The ntfy docs 35 (source code), as well as this blog 36 are hosted on GitHub pages. Both are using MkDocs and Material for MkDocs as the theme. Material for MkDocs is such a fantastic theme, and I can't recommend it enough. It's beautiful, responsive, and has tons of features.

The blog is deployed the normal GitHub pages way (build, git push, done), but the docs are a little different: Since the ntfy docs are included in the main ntfy repo, but we want to host them on GitHub pages, they are built via GitHub Actions in the main repo, and git-pushed to the ntfy-docs.github.io repo and hosted by GitHub. This is a little awkward, but it works well, and it allows the docs to be included in the ntfy binary itself.

I also host a Lemmy instance called discuss.ntfy.sh 37. Lemmy is a federated, open source alternative to Reddit. It's pretty neat, and I'm using it to discuss ntfy-related topics (though not so much lately). It's hosted on the tiniest DigitalOcean Droplet ever, and is deployed via the lemmy-ansible playbook. Because it's on such a tiny Droplet, it frequently runs out of memory and crashes, but at the moment, I'm not willing to invest more money to make it run well. I'm not even sure if I'll keep it around, since it's not really used much.

Wrapping up

That's it! That's the ntfy architecture as of today. I hope you enjoyed this little tour. I certainly enjoyed writing it, though I must admit that it took me a lot longer than I expected. I hope it was worth it.
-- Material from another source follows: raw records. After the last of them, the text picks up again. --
(* ===== verification/Auth.v ===== *)
(** * Permissions, tokens and users

    [auth/permission.rs], [auth/access_token.rs], [auth/user_session.rs],
    [auth/token_signer.rs], [auth/username.rs], [auth/password_str.rs] and
    [auth/user_store.rs] of the web server. Wall-clock time and nonces are
    arguments; HMAC-SHA256 and scrypt are parameters of the definitions that
    call them. *)

From S2P Require Import Prelude RustStr Numbers.

#[local] Open Scope Z_scope.

(** ** Little-endian integers *)

Definition byte_of_Z (z : Z) : byte := byte_of_N (Z.to_N (z mod 256)).
Definition Z_of_byte (b : byte) : Z := Z.of_N (Byte.to_N b).

(** [BufMut::put_u64_le], [u64::from_le_bytes] and the like. *)
Fixpoint put_le (n : nat) (z : Z) : str :=
  match n with
  | O => []
  | S n => byte_of_Z z :: put_le n (Z.shiftr z 8)
  end.
Fixpoint le_value (bytes : str) : Z :=
  match bytes with
  | [] => 0
  | b :: bytes => Z.lor (Z_of_byte b) (Z.shiftl (le_value bytes) 8)
  end.

(** [&bytes[i..j]]. *)
Definition bytes_slice (bytes : str) (i j : nat) : option str :=
  if decide (i <= j /\ j <= length bytes)%nat then Some (take (j - i) (drop i bytes)) else None.

(** ** [permission.rs] *)

(** [struct Permissions(u8)]. *)
Record Permissions := mkPermissions { perm_bits : Z }.

#[global] Instance Permissions_eq_dec : EqDecision Permissions.
Proof. solve_decision. Defined.

Definition perm_default : Permissions := mkPermissions 0.
Definition FSD : Permissions := mkPermissions 1.
Definition INSTCMD : Permissions := mkPermissions 2.
Definition SETVAR : Permissions := mkPermissions 4.
Definition READONLY : Permissions := mkPermissions 0.

Definition perm_has (s rhs : Permissions) : bool :=
  bool_decide (Z.land (perm_bits s) (perm_bits rhs) = perm_bits rhs).
Definition perm_set (s value : Permissions) : Permissions :=
  mkPermissions (Z.lor (perm_bits s) (perm_bits value)).
Definition u8_not (x : Z) : Z := Z.lxor x u8_max.
Definition perm_unset (s value : Permissions) : Permissions :=
  mkPermissions (Z.land (perm_bits s) (u8_not (perm_bits value))).
Definition perm_all : Permissions := perm_set (perm_set FSD INSTCMD) SETVAR.

Definition perm_indices : list Z := seqZ 0 8.
Definition perm_len (s : Permissions) : nat :=
  length (filter (fun i => Z.testbit (perm_bits s) i = true) perm_indices).
Definition perm_as_str (s : Permissions) : str :=
  if decide (s = FSD) then lit "fsd"
  else if decide (s = INSTCMD) then lit "instcmd"
  else if decide (s = SETVAR) then lit "setvar"
  else lit "unknown permission".

(** [Permissions::from(u8)] and [v as u8]. *)
Definition perm_from (value : Z) : Permissions := mkPermissions value.
(** [|], [&] and [^], and the assignments. *)
Definition perm_bitor (a b : Permissions) : Permissions := mkPermissions (Z.lor (perm_bits a) (perm_bits b)).
Definition perm_bitand (a b : Permissions) : Permissions := mkPermissions (Z.land (perm_bits a) (perm_bits b)).
Definition perm_bitxor (a b : Permissions) : Permissions := mkPermissions (Z.lxor (perm_bits a) (perm_bits b)).
Definition as_u8 (v : Z) : Z := v mod 256.

(** [Iter::next]. *)
Definition perm_next (state : Permissions) : option (Permissions * Permissions) :=
  if decide (perm_bits state = 0) then None
  else
    let zeros := default 8 (head (filter (fun i => Z.testbit (perm_bits state) i = true) perm_indices)) in
    let mask := Z.shiftl 1 zeros in
    let yield_val := mkPermissions (Z.land (perm_bits state) mask) in
    Some (yield_val, perm_unset state yield_val).

(** [Display] and [FastWritable]. *)
Fixpoint perm_fmt_loop (fuel : nat) (state : Permissions) (out : str) : option str :=
  match fuel with
  | O => None
  | S fuel =>
      match perm_next state with
      | None => Some out
      | Some (value, state) =>
          let out := out ++ perm_as_str value in
          let out := match perm_next state with Some _ => out ++ [SP] | None => out end in
          perm_fmt_loop fuel state out
      end
  end.
Definition perm_fmt (s : Permissions) : option str :=
  if decide (1 < perm_len s)%nat then perm_fmt_loop 9 s [] else Some (perm_as_str s).

(** The methods of [PermissionVisitor]. *)
Fixpoint perm_visit_seq (permission : Permissions) (elements : list str) : outcome str Permissions :=
  match elements with
  | [] => Ok permission
  | element :: elements =>
      if eq_ignore_ascii_case element (lit "fsd") then perm_visit_seq (perm_set permission FSD) elements
      else if eq_ignore_ascii_case element (lit "instcmd")
      then perm_visit_seq (perm_set permission INSTCMD) elements
      else if eq_ignore_ascii_case element (lit "setvar")
      then perm_visit_seq (perm_set permission SETVAR) elements
      else Err (lit "invalid permission type")
  end.
Definition perm_visit_u64 (v : Z) : Permissions := perm_from (as_u8 v).
Definition perm_from_str (s : str) : option Permissions := perm_from <$> parse_unsigned u8_max s.

(** ** [username.rs], [password_str.rs] *)

Record Username := mkUsername { username_str : str }.
Record PasswordStr := mkPassword { password_text : str }.

#[global] Instance Username_eq_dec : EqDecision Username.
Proof. solve_decision. Defined.

Inductive EmptyUsername := mkEmptyUsername.
Inductive EmptyPasswordStr := mkEmptyPasswordStr.

(** [Username::new] and the [TryFrom]s. *)
Definition Username_new (username : str) : outcome EmptyUsername Username :=
  if decide (trim username = []) then Err mkEmptyUsername else Ok (mkUsername username).
Definition Username_try_from (value : str) : outcome EmptyUsername Username :=
  if decide (trim value = []) then Err mkEmptyUsername else Ok (mkUsername value).
Definition Username_fmt (u : Username) : str := username_str u.
(** The visitor of [Deserialize]. *)
Definition Username_visit_str (v : str) : outcome str Username :=
  map_err (fun _ => lit "empty username string") (Username_new v).
Definition Username_visit_string (v : str) : outcome str Username :=
  map_err (fun _ => lit "empty username string") (Username_try_from v).
Definition EmptyUsername_fmt (e : EmptyUsername) : str := lit "username cannot be empty".
Definition EmptyPasswordStr_fmt (e : EmptyPasswordStr) : str := lit "password string cannot be empty or whitespace only".

(** [get_initials]: [&self.0[0..2]] panics inside a character. *)
Definition get_initials (u : Username) : outcome unit str :=
  match length (username_str u) with
  | O => Ok []
  | 1%nat => Ok (username_str u)
  | _ => or_panic (str_slice (username_str u) 0 2)
  end.

Definition PasswordStr_try_from (value : str) : outcome EmptyPasswordStr PasswordStr :=
  if decide (trim value = []) then Err mkEmptyPasswordStr else Ok (mkPassword value).
Definition PasswordStr_visit_str (v : str) : outcome EmptyPasswordStr PasswordStr := Ok (mkPassword v).
Definition PasswordStr_visit_string (v : str) : outcome EmptyPasswordStr PasswordStr :=
  PasswordStr_try_from v.

(** ** [auth.rs]: the interface of binary tokens *)

Class BinaryToken (T E : Type) := {
  as_bytes : T -> str;
  from_bytes : str -> outcome E T;
}.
My original plan for this post included a section on the future architecture, or at least on my current thoughts around how I want to change things going forward. Given that this post is already way too long, I opted to talk about architectural changes in a follow-up post. So stay tuned, or reach out via Discord or Matrix.

Thanks for reading, and thanks for using ntfy!